## WHAT YOU WILL DO
What appears from the first line of the data below through the line containing "dashboard; they are", both included, should be copied exactly, and nothing else.

## PROVIDED ENTRIES

(** * Procurement dashboard: reconciliation and classification core

    A shallow embedding of the decision logic of [app.py]: the category
    resolver [derive_category], the aggregation pass [compute_metrics] with
    its two row classifiers [is_pr_open] and [is_po_open_delivery], and the
    filter pipeline of the dashboard page built around [within_date].

    Conventions of the embedding.
    - A pandas cell is a [value]; a row handed to [DataFrame.apply(axis=1)]
      is a [Series], an ordered list of labelled cells; a [DataFrame] is its
      column labels together with its rows.
    - Python dictionaries are [gmap]s, Python sets are [gset]s.
    - Python text is held as its UTF-8 bytes; [lower] and [strip] act on
      the ASCII range (case mapping and white space of other code points are
      not modelled).
    - Code that can raise lives in the [res] monad; [try]/[except] is
      [catch].  A function of the source whose operations cannot raise is
      a total function of the model.
    - The routines of the Python runtime and of pandas that format floats
      and timestamps and that parse numbers and dates are not code of the
      dashboard; they are the fields of the class [PyRuntime].
    - A Timestamp is naive or timezone-aware; the bounds of a date range
      are naive, and pandas refuses to compare the two kinds.
    - Tables are taken as pandas keeps them: the labels of a sheet are
      distinct as it is read.  The renaming can give two columns one label;
      the pass raises on two PR_Number labels where it collects the linked
      PR numbers ([link_pr_numbers]), and beyond that statement the model
      follows the code on tables whose labels stay distinct.  A cell reads
      the same through its row and through its column: the float64 row that
      pandas builds from a table of numeric columns only is not modelled.
      On a table without rows [DataFrame.apply(axis=1)] gives an empty
      column, which is what the map over no rows gives here. *)

From Stdlib Require Import ZArith String Ascii Floats.
From stdpp Require Import gmap strings list fin_maps pretty sorting.

Open Scope string_scope.

(** ** Exceptions *)

Inductive pyexn : Type := ValueError | TypeError | OverflowError | AttributeError.

Inductive res (A : Type) : Type :=
| Ok (a : A)
| Raise (e : pyexn).
Arguments Ok {A} a.
Arguments Raise {A} e.

#[global] Instance res_ret : MRet res := fun _ a => Ok a.
#[global] Instance res_bind : MBind res := fun _ _ f m =>
  match m with Ok a => f a | Raise e => Raise e end.
#[global] Instance res_fmap : FMap res := fun _ _ f m =>
  match m with Ok a => Ok (f a) | Raise e => Raise e end.

(** [try: body except: handler] *)
Definition catch {A} (body : res A) (handler : res A) : res A :=
  match body with Ok a => Ok a | Raise _ => handler end.

(** ** Text *)

Definition is_upper (c : ascii) : bool :=
  let n := nat_of_ascii c in (65 <=? n)%nat && (n <=? 90)%nat.

Definition lower_char (c : ascii) : ascii :=
  if is_upper c then ascii_of_nat (nat_of_ascii c + 32) else c.

(** [str.lower()] *)
Fixpoint lower (s : string) : string :=
  match s with
  | EmptyString => EmptyString
  | String c s' => String (lower_char c) (lower s')
  end.

(** White space of [str.strip()] in the ASCII range: TAB, LF, VT, FF, CR,
    the separators FS, GS, RS, US and the blank. *)
Definition is_space (c : ascii) : bool :=
  let n := nat_of_ascii c in
  ((9 <=? n)%nat && (n <=? 13)%nat) || ((28 <=? n)%nat && (n <=? 32)%nat).

Fixpoint lstrip (s : string) : string :=
  match s with
  | EmptyString => EmptyString
  | String c s' => if is_space c then lstrip s' else s
  end.

Fixpoint rstrip (s : string) : string :=
  match s with
  | EmptyString => EmptyString
  | String c s' =>
      match rstrip s' with
      | EmptyString => if is_space c then EmptyString else String c EmptyString
      | r => String c r
      end
  end.

(** [str.strip()] *)
Definition strip (s : string) : string := rstrip (lstrip s).

(** ** Cells *)

(** A pandas.Timestamp: its instant as a count of time units, and whether
    it carries a time zone.  A date read from text with a UTC offset is
    timezone-aware; every other date is naive. *)
Record timestamp : Type := mkTimestamp {
  instant : Z;
  aware : bool
}.

Definition naive (t : Z) : timestamp := mkTimestamp t false.
Coercion naive : Z >-> timestamp.

Inductive value : Type :=
| VNone                  (* None *)
| VBool (b : bool)
| VInt (n : Z)           (* int of any size, numpy.int64 *)
| VFloat (f : float)     (* float, numpy.float64; NaN is the missing number *)
| VStr (s : string)
| VDate (t : timestamp)  (* pandas.Timestamp, naive or timezone-aware *)
| VNaT.                  (* pandas.NaT *)
Arguments VDate t%_Z.

(** [pd.isna] / [pd.notna] on a scalar *)
Definition isna (v : value) : bool :=
  match v with
  | VNone | VNaT => true
  | VFloat f => PrimFloat.is_nan f
  | _ => false
  end.

Definition notna (v : value) : bool := negb (isna v).

(** The integer to double conversion, round to nearest even. *)
Definition float_of_Z (n : Z) : float :=
  SF2Prim (binary_normalize prec emax n 0 false).

(** What the dashboard takes from the Python runtime and from pandas. *)
Class PyRuntime : Type := {
  (** [str(x)] for a float *)
  repr_float : float -> string;
  (** [str(t)] for a Timestamp *)
  str_timestamp : timestamp -> string;
  (** [float(s)] for a string; [None] is a ValueError *)
  float_of_str : string -> option float;
  (** [pd.to_datetime(v, dayfirst=.., errors='coerce')] on a non-null
      scalar: a Timestamp, which keeps a UTC offset found in the text, or
      NaT ([None]) where it cannot be read *)
  to_datetime : bool -> value -> res (option timestamp)
}.

(** A small runtime on which the model can be run: numbers are read from
    unsigned decimal literals only, dates are read from integer cells and
    from ISO-like text, and floats and timestamps print as fixed tokens. *)
Fixpoint digits_value (acc : Z) (s : string) : option Z :=
  match s with
  | EmptyString => Some acc
  | String c s' =>
      let n := nat_of_ascii c in
      if (48 <=? n)%nat && (n <=? 57)%nat
      then digits_value (10 * acc + Z.of_nat (n - 48)) s'
      else None
  end.

(** The Timestamp a date text spells: the instant is the number its
    digits give, read across the separators [-], [:], [T] and the blank; a
    final [Z], the UTC designator, makes it timezone-aware.  So
    [2024-01-15T00:00:00Z] is the aware instant 20240115000000. *)
Fixpoint date_text (acc : Z) (seen : bool) (s : string) : option timestamp :=
  match s with
  | EmptyString => if seen then Some (mkTimestamp acc false) else None
  | String c s' =>
      let n := nat_of_ascii c in
      if (48 <=? n)%nat && (n <=? 57)%nat
      then date_text (10 * acc + Z.of_nat (n - 48)) true s'
      else if Ascii.eqb c "-" || Ascii.eqb c ":" || Ascii.eqb c "T" || Ascii.eqb c " "
           then date_text acc seen s'
           else if Ascii.eqb c "Z" && seen && String.eqb s' EmptyString
                then Some (mkTimestamp acc true) else None
  end.

Definition decimal_runtime : PyRuntime := {|
  repr_float := fun _ => "<float>";
  str_timestamp := fun _ => "<timestamp>";
  float_of_str := fun s =>
    match strip s with
    | EmptyString => None
    | s' => float_of_Z <$> digits_value 0 s'
    end;
  to_datetime := fun _ v =>
    match v with
    | VDate t => Ok (Some t)
    | VInt n => Ok (Some (naive n))
    | VStr s => Ok (date_text 0 false (strip s))
    | VBool _ => Raise TypeError
    | _ => Ok None
    end
|}.

(** ** Rows and tables *)

(** A row: labelled cells, in column order. *)
Abbreviation Series := (list (string * value)).

Record DataFrame : Type := mkDataFrame {
  columns : list string;
  rows : list Series
}.

(** [pd.DataFrame()] *)
Definition DataFrame_new : DataFrame := mkDataFrame [] [].

(** [row.get(key, default)] *)
Fixpoint Series_get (row : Series) (key : string) (dflt : value) : value :=
  match row with
  | [] => dflt
  | (k, v) :: row' => if bool_decide (k = key) then v else Series_get row' key dflt
  end.

(** [key in row] *)
Definition Series_in (key : string) (row : Series) : bool :=
  bool_decide (key ∈ row.*1).

(** the cell under [key] becomes [v]; a new label goes to the end *)
Fixpoint Series_set (key : string) (v : value) (row : Series) : Series :=
  match row with
  | [] => [(key, v)]
  | (k, w) :: row' =>
      if bool_decide (k = key) then (k, v) :: row'
      else (k, w) :: Series_set key v row'
  end.

(** [df.empty]: some axis has length zero *)
Definition df_empty (df : DataFrame) : bool :=
  bool_decide (columns df = []) || bool_decide (rows df = []).

(** [col in df.columns] *)
Definition has_column (col : string) (df : DataFrame) : bool :=
  bool_decide (col ∈ columns df).

(** [df[col]], the cells of one column *)
Definition column (col : string) (df : DataFrame) : list value :=
  (fun row => Series_get row col VNone) <$> rows df.

(** [df.apply(f, axis=1)] *)
Definition apply_rows {A} (f : Series -> A) (df : DataFrame) : list A :=
  f <$> rows df.

(** [df[col] = vals] *)
Definition setitem (col : string) (vals : list value) (df : DataFrame) : DataFrame :=
  {| columns := if has_column col df then columns df else columns df ++ [col];
     rows := zip_with (Series_set col) vals (rows df) |}.

(** [df[mask]] with the mask computed row by row *)
Definition select (keep : Series -> bool) (df : DataFrame) : DataFrame :=
  {| columns := columns df; rows := List.filter keep (rows df) |}.

(** [df.rename(columns=m)] *)
Definition rename (m : gmap string string) (df : DataFrame) : DataFrame :=
  let new_label c := default c (m !! c) in
  {| columns := new_label <$> columns df;
     rows := (fun row : Series => prod_map new_label id <$> row) <$> rows df |}.

(** the order of [sorted] on the items of a dictionary with text keys *)
Definition item_le (p q : string * string) : Prop := String.leb p.1 q.1 = true.

#[global] Instance item_le_dec (p q : string * string) : Decision (item_le p q).
Proof. unfold item_le. apply _. Defined.

Section Dashboard.
Context `{PyRuntime}.

(** [str(v)] *)
Definition py_str (v : value) : string :=
  match v with
  | VNone => "None"
  | VBool b => if b then "True" else "False"
  | VInt n => pretty n
  | VFloat f => repr_float f
  | VStr s => s
  | VDate t => str_timestamp t
  | VNaT => "NaT"
  end.

(** [float(v)]; an int beyond the range of a double is an OverflowError *)
Definition py_float (v : value) : res float :=
  match v with
  | VBool b => Ok (if b then 1%float else 0%float)
  | VInt n =>
      let f := float_of_Z n in
      if PrimFloat.is_infinity f then Raise OverflowError else Ok f
  | VFloat f => Ok f
  | VStr s => match float_of_str s with Some f => Ok f | None => Raise ValueError end
  | VNone | VDate _ | VNaT => Raise TypeError
  end.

## SOLUTION
(** * Procurement dashboard: reconciliation and classification core

    A shallow embedding of the decision logic of [app.py]: the category
    resolver [derive_category], the aggregation pass [compute_metrics] with
    its two row classifiers [is_pr_open] and [is_po_open_delivery], and the
    filter pipeline of the dashboard page built around [within_date].

    Conventions of the embedding.
    - A pandas cell is a [value]; a row handed to [DataFrame.apply(axis=1)]
      is a [Series], an ordered list of labelled cells; a [DataFrame] is its
      column labels together with its rows.
    - Python dictionaries are [gmap]s, Python sets are [gset]s.
    - Python text is held as its UTF-8 bytes; [lower] and [strip] act on
      the ASCII range (case mapping and white space of other code points are
      not modelled).
    - Code that can raise lives in the [res] monad; [try]/[except] is
      [catch].  A function of the source whose operations cannot raise is
      a total function of the model.
    - The routines of the Python runtime and of pandas that format floats
      and timestamps and that parse numbers and dates are not code of the
      dashboard; they are the fields of the class [PyRuntime].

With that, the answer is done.